Near-overnight success taught the band a lot. This album moves from their trademark confessional diary sketches (still in abundance, as on the disarmingly naive "Is It Wicked Not To Care", and the tender "Rollercoaster Ride") to genuine social criticism, as on the title track, a narrative meditation on Britain's pretensions and societal ills. "Chickfactor" pulls apart the banality the band encountered on arrival in New York, an experience which only served to deepen the bashful anger that makes Belle and Sebastian so endearing.
Customer Reviews
Rollercoaster ride for your soul...
First of all, it's quite difficult for me to review Belle & Sebastian, they're my favorite band, by far.
This album amongst everything they've ever produced is a gem. If you're into gentle and harmonious pop music... I find it quite difficult to find words but Stuart Murdoch and Isobel Campbell are wonderful singers... it's simple, honest, deep, considerate beauty altogether. It's very human; the sort of band which changes your life or at least how you look at it anyway - it did for me and for a few of my friends who are found of B&S. It's both refreshing, despairing, have some of the most beautiful and witty lyrics in pop music...
I would consider Boy with the Arab Strap as my favorite B&S album as a lot of my favorite tracks are there, Ease your feet is pure melancholy, Rollercoaster ride is amazing, fantastic lyrics. It just makes the difference in this shallow world we live in, very reassuring to hear that... well... it's not. It's prescription for your heart and soul, to meditate.
8/10. 'Ease Your Feet In The Sea'
On first inspection the Amazon's favourable comparison to the Smiths and the Velvet Underground seems a little generous. And while the lyrical concerns bear resemblance to those of Morrissey and Stuart Murdoch's vocals make for a less smokey Nick Drake, Belle & Sebastian don't quite reach that songwriting bracket. Nevertheless, the Boy with the Arab Strap is a real grower, and after a few listens its melodic hooks start to catch. They excel at making music so seemingly light and effortless gradually leave its indelible mark on the heart and mind. Bleak stories of everyday failure and regret add a bitter taste to the unflinching prettiness of the music. Stuart Murdoch and Isobel Campbell aren't quite the odd couple of Lou Reed and Nico (or even Morrissey / Marr) but they make revisionist pop as dreamily saccharin as the Velvets.

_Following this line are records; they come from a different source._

(* ===== verification/AppPrivate.v ===== *)
(** * State shared by the contexts of the application master:
    apps/nic/app_private.c

    The control word of each vNIC, and bit arrays with one bit for each vNIC:
    vNIC state, link state, pending interrupts, and for each port the vNICs
    that follow its link.  A mutex for the MAC registers. *)

From S2P Require Import Prelude Platform UserCfg Nfd Machine.

Section private.
Context {B : build} `{NetCfg, Vids, VfCfg, App}.

(** ** The mutex

    The contexts of an engine do not preempt each other: testing and taking
    the mutex is one step.  Waiting for a mutex that is held has no result
    here, since no other context runs. *)
Definition LOCAL_MUTEX_LOCK : C unit :=
  held ← get mac_reg_lock;
  _ ← require (negb (truthy held));
  modify (fun s => s <| mac_reg_lock := 1 |>).

Definition LOCAL_MUTEX_UNLOCK : C unit := modify (fun s => s <| mac_reg_lock := 0 |>).

(** ** [nic_control_word[NFD_MAX_ISL][NVNICS]] *)

Definition isl_ok (pcie : Z) : bool := (0 <=? pcie) && (pcie <? NFD_MAX_ISL).
Definition vid_ok (vid : Z) : bool := (0 <=? vid) && (vid <? NVNICS B NFD_MAX_CTRL).

Definition get_nic_control_word (pcie vid : Z) : C Z :=
  arr_get nic_control_word (isl_ok pcie && vid_ok vid) (pcie, vid).

Definition set_nic_control_word (pcie vid control : Z) : C unit :=
  _ ← require (isl_ok pcie && vid_ok vid);
  modify (fun s => s <| nic_control_word ::= <[(pcie, vid) := control]> |>).

(** ** Bit arrays *)

Definition LS_ARRAY_LEN : Z := Z.shiftr (NVNICS B NFD_MAX_CTRL + 31) 5.
Definition LS_IDX (vnic : Z) : Z := Z.shiftr vnic 5.
Definition LS_SHF (vnic : Z) : Z := Z.land vnic 0x1f.
Definition LS_MASK (vnic : Z) : Z := u32 (Z.shiftl 1 (LS_SHF vnic)).

Definition ls_ok (vnic : Z) : bool := (0 <=? LS_IDX vnic) && (LS_IDX vnic <? LS_ARRAY_LEN).

(** The macros take the row of an array: [row i] is the place of its word [i]
    in the map [p], and [ok] says that the row exists. *)
Section rows.
Context {K : Type} `{Countable K} (p : nic -> gmap K Z) `{!Setter p}.
Context (ok : bool) (row : Z -> K).

Definition LS_READ (vnic : Z) : C Z :=
  _ ← require (ok && ls_ok vnic);
  get (fun s => Z.land (Z.shiftr (rd (p s) (row (LS_IDX vnic))) (LS_SHF vnic)) 1).

Definition ls_word (vnic : Z) (f : Z -> Z) : C unit :=
  _ ← require (ok && ls_ok vnic);
  modify (fun s => s <| p ::= fun m => <[row (LS_IDX vnic) := f (rd m (row (LS_IDX vnic)))]> m |>).

Definition LS_CLEAR (vnic : Z) : C unit :=
  ls_word vnic (fun w => Z.land w (u32 (Z.lnot (LS_MASK vnic)))).

Definition LS_SET (vnic : Z) : C unit := ls_word vnic (fun w => Z.lor w (LS_MASK vnic)).

(** [LS_CLEAR(array, vid); array[LS_IDX(vid)] |= (ls << LS_SHF(vid));] *)
Definition ls_store (vid ls : Z) : C unit :=
  _ ← LS_CLEAR vid;
  ls_word vid (fun w => Z.lor w (u32 (Z.shiftl ls (LS_SHF vid)))).
End rows.

Definition isl_row (pcie : Z) (i : Z) : Z * Z := (pcie, i).
Definition port_row (port pcie : Z) (i : Z) : Z * Z * Z := (port, pcie, i).
Definition port_ok (port pcie : Z) : bool :=
  (0 <=? port) && (port <? NS_PLATFORM_NUM_PORTS (board B)) && isl_ok pcie.

Definition get_vs_current (pcie vid : Z) : C Z := LS_READ vs_current (isl_ok pcie) (isl_row pcie) vid.
Definition set_vs_current (pcie vid ls : Z) : C unit :=
  ls_store vs_current (isl_ok pcie) (isl_row pcie) vid ls.
Definition get_ls_current (pcie vid : Z) : C Z := LS_READ ls_current (isl_ok pcie) (isl_row pcie) vid.
Definition set_ls_current (pcie vid ls : Z) : C unit :=
  ls_store ls_current (isl_ok pcie) (isl_row pcie) vid ls.
Definition get_vf_lsc (port pcie vid : Z) : C Z :=
  LS_READ vf_lsc_list (port_ok port pcie) (port_row port pcie) vid.
Definition set_vf_lsc (port pcie vid ls : Z) : C unit :=
  ls_store vf_lsc_list (port_ok port pcie) (port_row port pcie) vid ls.
End private.

#[export] Instance isl_row_inj pcie : Inj (=) (=) (isl_row pcie).
Proof. by intros i j [= ->]. Qed.
#[export] Instance port_row_inj port pcie : Inj (=) (=) (port_row port pcie).
Proof. by intros i j [= ->]. Qed.

(** * Properties *)

Section proofs.
Context {B : build} `{NetCfg, Vids, VfCfg, App}.

Lemma isl_ok_true pcie : 0 <= pcie < NFD_MAX_ISL -> isl_ok pcie = true.
Proof. intros. unfold isl_ok. by rewrite (proj2 (Z.leb_le 0 _)), (proj2 (Z.ltb_lt _ _)) by lia. Qed.

Lemma vid_ok_true vid : 0 <= vid < NVNICS B NFD_MAX_CTRL -> vid_ok vid = true.
Proof. intros. unfold vid_ok. by rewrite (proj2 (Z.leb_le 0 _)), (proj2 (Z.ltb_lt _ _)) by lia. Qed.

Lemma port_ok_true port pcie : 0 <= port < NS_PLATFORM_NUM_PORTS (board B) ->
  0 <= pcie < NFD_MAX_ISL -> port_ok port pcie = true.
Proof.
  intros Hp Hi. unfold port_ok. rewrite isl_ok_true by done.
  by rewrite (proj2 (Z.leb_le 0 _)), (proj2 (Z.ltb_lt _ _)) by lia.
Qed.

Lemma ls_ok_true vnic : 0 <= vnic < NVNICS B NFD_MAX_CTRL -> ls_ok vnic = true.
Proof.
  intros Hv. unfold ls_ok, LS_IDX, LS_ARRAY_LEN. rewrite !Z.shiftr_div_pow2 by lia.
  assert (0 <= vnic / 2 ^ 5) by (apply Z.div_pos; lia).
  assert (vnic / 2 ^ 5 + 1 <= (NVNICS B NFD_MAX_CTRL + 31) / 2 ^ 5).
  { rewrite <- Z.div_add by lia. apply Z.div_le_mono; lia. }
  by rewrite (proj2 (Z.leb_le 0 _)), (proj2 (Z.ltb_lt _ _)) by lia.
Qed.

Lemma ls_shf_mod vnic : LS_SHF vnic = vnic mod 32.
Proof. unfold LS_SHF. change 0x1f with (Z.ones 5). by rewrite Z.land_ones. Qed.

Lemma ls_shf_range vnic : 0 <= LS_SHF vnic < 32.
Proof. rewrite ls_shf_mod. apply Z.mod_pos_bound. lia. Qed.

Lemma wrap_0 n : wrap n 0 = 0.
Proof. apply Zmod_0_l. Qed.

(** A vNIC has a bit of its own. *)
Lemma ls_place_inj v v' : LS_IDX v = LS_IDX v' -> LS_SHF v = LS_SHF v' -> v = v'.
Proof.
  unfold LS_IDX. rewrite !ls_shf_mod, !Z.shiftr_div_pow2 by lia.
  change (2 ^ 5) with 32. intros. Z.to_euclidean_division_equations. lia.
Qed.

Lemma ls_mask_bit vnic i : Z.testbit (LS_MASK vnic) i = (i =? LS_SHF vnic).
Proof.
  unfold LS_MASK. pose proof (ls_shf_range vnic).
  rewrite testbit_wrap by lia. rewrite Z.shiftl_1_l.
  destruct (Z.eqb_spec i (LS_SHF vnic)) as [->|Hne].
  - by rewrite (proj2 (Z.ltb_lt _ 32)), Z.pow2_bits_true by lia.
  - by rewrite Z.pow2_bits_false, andb_false_r by lia.
Qed.

Section rows.
Context {K : Type} `{Countable K} (row : Z -> K) `{!Inj (=) (=) row}.

(** The bit of a vNIC, and the array with that bit changed. *)
Definition lsbit (m : gmap K Z) (vnic : Z) : bool :=
  Z.testbit (rd m (row (LS_IDX vnic))) (LS_SHF vnic).

Definition ls_put (vnic : Z) (b : bool) (m : gmap K Z) : gmap K Z :=
  <[row (LS_IDX vnic) :=
    (if b then Z.lor (rd m (row (LS_IDX vnic))) (LS_MASK vnic)
     else Z.land (rd m (row (LS_IDX vnic))) (u32 (Z.lnot (LS_MASK vnic))))]> m.

Lemma lsbit_put vnic b m v :
  lsbit (ls_put vnic b m) v = if v =? vnic then b else lsbit m v.
Proof.
  unfold lsbit, ls_put. pose proof (ls_shf_range v) as Hs.
  destruct (decide (LS_IDX v = LS_IDX vnic)) as [Hi|Hi].
  - rewrite Hi, rd_insert_eq.
    assert (Hb : (LS_SHF v =? LS_SHF vnic) = (v =? vnic)).
    { destruct (Z.eqb_spec v vnic) as [->|Hne]; [apply Z.eqb_refl|].
      apply Z.eqb_neq. intros Heq. by apply Hne, ls_place_inj. }
    destruct b.
    + rewrite Z.lor_spec, ls_mask_bit, Hb. by destruct (v =? vnic); rewrite ?orb_true_r, ?orb_false_r.
    + rewrite Z.land_spec, testbit_wrap, testbit_lnot, ls_mask_bit, Hb by lia.
      rewrite (proj2 (Z.ltb_lt _ 32)), (proj2 (Z.leb_le 0 _)) by lia. cbn [andb].
      by destruct (v =? vnic); rewrite ?andb_true_r, ?andb_false_r.
  - rewrite rd_insert_ne by (by intros ?%(inj row)). destruct (Z.eqb_spec v vnic) as [->|]; done.
Qed.

(** The array after the clear and the or of [ls_store]. *)
Definition ls_assign (vnic ls : Z) (m : gmap K Z) : gmap K Z :=
  let m1 := ls_put vnic false m in
  <[row (LS_IDX vnic) :=
    Z.lor (rd m1 (row (LS_IDX vnic))) (u32 (Z.shiftl ls (LS_SHF vnic)))]> m1.

Lemma lsbit_assign vnic (b : bool) m v :
  lsbit (ls_assign vnic (b2z b) m) v = if v =? vnic then b else lsbit m v.
Proof.
  pose proof (lsbit_put vnic false m v) as Hc.
  destruct b; cbn [b2z].
  - assert (Hst : lsbit (ls_assign vnic 1 m) v = lsbit (ls_put vnic true (ls_put vnic false m)) v)
      by done.
    rewrite Hst, !lsbit_put. by destruct (v =? vnic).
  - rewrite <- Hc. unfold lsbit, ls_assign. rewrite Z.shiftl_0_l, wrap_0, Z.lor_0_r.
    destruct (decide (LS_IDX v = LS_IDX vnic)) as [->|Hi]; [by rewrite rd_insert_eq|].
    by rewrite rd_insert_ne by (by intros ?%(inj row)).
Qed.

Context (p : nic -> gmap K Z) `{!Setter p} (ok : bool).

Lemma run_LS_READ vnic s : ok = true -> 0 <= vnic < NVNICS B NFD_MAX_CTRL ->
  LS_READ p ok row vnic s = Some (b2z (lsbit (p s) vnic), s).
Proof.
  intros Hok Hv. unfold LS_READ. rewrite run_require by by rewrite Hok, ls_ok_true.
  unfold get, lsbit. pose proof (ls_shf_range vnic). by rewrite land_shiftr_1 by lia.
Qed.

Lemma run_LS_SET vnic s : ok = true -> 0 <= vnic < NVNICS B NFD_MAX_CTRL ->
  LS_SET p ok row vnic s = Some (tt, s <| p ::= ls_put vnic true |>).
Proof. intros Hok Hv. unfold LS_SET, ls_word. by rewrite run_require by by rewrite Hok, ls_ok_true. Qed.

Lemma run_LS_CLEAR vnic s : ok = true -> 0 <= vnic < NVNICS B NFD_MAX_CTRL ->
  LS_CLEAR p ok row vnic s = Some (tt, s <| p ::= ls_put vnic false |>).
Proof. intros Hok Hv. unfold LS_CLEAR, ls_word. by rewrite run_require by by rewrite Hok, ls_ok_true. Qed.

Lemma run_LS_PUT (b : bool) vnic s : ok = true -> 0 <= vnic < NVNICS B NFD_MAX_CTRL ->
  (if b then LS_SET p ok row vnic else LS_CLEAR p ok row vnic) s =
    Some (tt, s <| p ::= ls_put vnic b |>).
Proof. destruct b; [apply run_LS_SET|apply run_LS_CLEAR]. Qed.

Lemma run_ls_store vnic ls s :
  (forall f g s, (s <| p ::= f |>) <| p ::= g |> = s <| p ::= fun x => g (f x) |>) ->
  ok = true -> 0 <= vnic < NVNICS B NFD_MAX_CTRL ->
  ls_store p ok row vnic ls s = Some (tt, s <| p ::= ls_assign vnic ls |>).
Proof.
  intros Hset Hok Hv. unfold ls_store. erewrite run_some by by apply run_LS_CLEAR.
  unfold ls_word. rewrite run_require by by rewrite Hok, ls_ok_true.
  unfold modify. rewrite Hset. reflexivity.
Qed.
End rows.

(** Rows of other islands and ports are not touched. *)
Lemma ls_put_other {K} `{Countable K} (row row' : Z -> K) vnic b m v :
  (forall i j, row i <> row' j) -> lsbit row' (ls_put row vnic b m) v = lsbit row' m v.
Proof. intros Hne. unfold lsbit, ls_put. by rewrite rd_insert_ne. Qed.

Lemma ls_assign_other {K} `{Countable K} (row row' : Z -> K) vnic ls m v :
  (forall i j, row i <> row' j) -> lsbit row' (ls_assign row vnic ls m) v = lsbit row' m v.
Proof.
  intros Hne. unfold ls_assign. rewrite <- (ls_put_other row row' vnic false m v Hne).
  unfold lsbit. by rewrite rd_insert_ne.
Qed.

(** The accessors, on a vNIC in range. *)
Section accessors.
Context (pcie vid : Z) (Hp : 0 <= pcie < NFD_MAX_ISL) (Hv : 0 <= vid < NVNICS B NFD_MAX_CTRL).

Lemma run_get_nic_control_word s :
  get_nic_control_word pcie vid s = Some (rd (nic_control_word s) (pcie, vid), s).
Proof. unfold get_nic_control_word, arr_get. by rewrite run_require by by rewrite isl_ok_true, vid_ok_true. Qed.

Lemma run_set_nic_control_word c s :
  set_nic_control_word pcie vid c s =
    Some (tt, s <| nic_control_word ::= <[(pcie, vid) := c]> |>).
Proof. unfold set_nic_control_word. by rewrite run_require by by rewrite isl_ok_true, vid_ok_true. Qed.

Lemma run_get_vs_current s :
  get_vs_current pcie vid s = Some (b2z (lsbit (isl_row pcie) (vs_current s) vid), s).
Proof. apply run_LS_READ; [by apply isl_ok_true|done]. Qed.

Lemma run_set_vs_current ls s :
  set_vs_current pcie vid ls s = Some (tt, s <| vs_current ::= ls_assign (isl_row pcie) vid ls |>).
Proof. apply run_ls_store; [done|by apply isl_ok_true|done]. Qed.

Lemma run_get_ls_current s :
  get_ls_current pcie vid s = Some (b2z (lsbit (isl_row pcie) (ls_current s) vid), s).
Proof. apply run_LS_READ; [by apply isl_ok_true|done]. Qed.

Lemma run_set_ls_current ls s :
  set_ls_current pcie vid ls s = Some (tt, s <| ls_current ::= ls_assign (isl_row pcie) vid ls |>).
Proof. apply run_ls_store; [done|by apply isl_ok_true|done]. Qed.

Context (port : Z) (Hport : 0 <= port < NS_PLATFORM_NUM_PORTS (board B)).

Lemma run_get_vf_lsc s :
  get_vf_lsc port pcie vid s = Some (b2z (lsbit (port_row port pcie) (vf_lsc_list s) vid), s).
Proof. apply run_LS_READ; [by apply port_ok_true|done]. Qed.

Lemma run_set_vf_lsc ls s :
  set_vf_lsc port pcie vid ls s =
    Some (tt, s <| vf_lsc_list ::= ls_assign (port_row port pcie) vid ls |>).
Proof. apply run_ls_store; [done|by apply port_ok_true|done]. Qed.
End accessors.

(** After set_vf_lsc writes the bit of a vNIC, get_vf_lsc reads that value
    for it and the earlier value for every other vNIC, PCIe island and port,
    although 32 vNICs share a word: the list of vNICs that follow a port's
    link changes in one place only.  The accessors return for every vNIC
    number of the build. *)
Theorem vf_lsc_roundtrip port pcie vid (b : bool) port' pcie' vid' s :
  0 <= port < NS_PLATFORM_NUM_PORTS (board B) -> 0 <= pcie < NFD_MAX_ISL ->
  0 <= vid < NVNICS B NFD_MAX_CTRL ->
  0 <= port' < NS_PLATFORM_NUM_PORTS (board B) -> 0 <= pcie' < NFD_MAX_ISL ->
  0 <= vid' < NVNICS B NFD_MAX_CTRL ->
  exists s', set_vf_lsc port pcie vid (b2z b) s = Some (tt, s') /\
    get_vf_lsc port' pcie' vid' s' =
      (if decide ((port', pcie', vid') = (port, pcie, vid)) then Some (b2z b, s')
       else match get_vf_lsc port' pcie' vid' s with
            | Some (v, _) => Some (v, s')
            | None => None
            end).
Proof.
  intros. eexists. split; [by apply run_set_vf_lsc|].
  rewrite !run_get_vf_lsc by done. st. cbv beta.
  destruct (decide ((port', pcie') = (port, pcie))) as [[= -> ->]|Hne].
  - rewrite (lsbit_assign (port_row port pcie)).
    destruct (Z.eqb_spec vid' vid) as [->|]; [by rewrite decide_True|].
    rewrite decide_False; [done|congruence].
  - rewrite (ls_assign_other (port_row port pcie)) by (intros ?? [= ? ?]; apply Hne; congruence).
    rewrite decide_False; [done|congruence].
Qed.
End proofs.

Section checks.
Import Demo.

Lemma vf_lsc_roundtrip_witness :
  exists s', set_vf_lsc 1 0 33 1 nic0 = Some (tt, s') /\ get_vf_lsc 1 0 32 s' = Some (0, s').
Proof.
  destruct (vf_lsc_roundtrip 1 0 33 true 1 0 32 nic0) as (s' & H1 & H2);
    [vm_compute; split; congruence ..|].
  exists s'. split; [exact H1|]. rewrite H2. reflexivity.
Defined.
End checks.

'It Could Have Been a Brilliant Career' marries the Velvets' prototype dream-pop with Nick Drake's jazzier sensibilities, the folksy acoustic guitar slowly embellished with piano and alt-country tinges. 'Sleep the Clock Around' builds sweetly shimmering electronics and piano around a delicate melodic refrain. Swelling into a blissful synth and trumpet driven finale, this is where my Belle and Sebastian preconceptions went out of the window. 'Is It Wicked Not To Care' features Isobel Campbell on vocals and summery, breezy orchestrations. Despite the relative lushness of the musicianship on songs like this, it always feels loose and spontaneous, never top-heavy or over-produced. 'Seymour Stein' is like the Velvets' 'Pale Blue Eyes', with some lovely summery organs, piano and horns. 'Space Boy Dream' begins with a cryptic spoken-word sample and turns into a jazzy instrumental David Axelrod would be proud of. 'Dirty Dream Number Two' has a propulsive stomp and nice upbeat horn arrangements, reminiscent of Nick Drake's Bryter Layter.
While the invariability of the mood and the lack of vocal range can make the it a little samey, it is a gorgeous and uplifting record all the same. I was expecting something much more fey and brooding than this but it is really quite a revelation. If you like this you might like Feist's 'The Reminder' or Lambchop's 'Nixon' as well.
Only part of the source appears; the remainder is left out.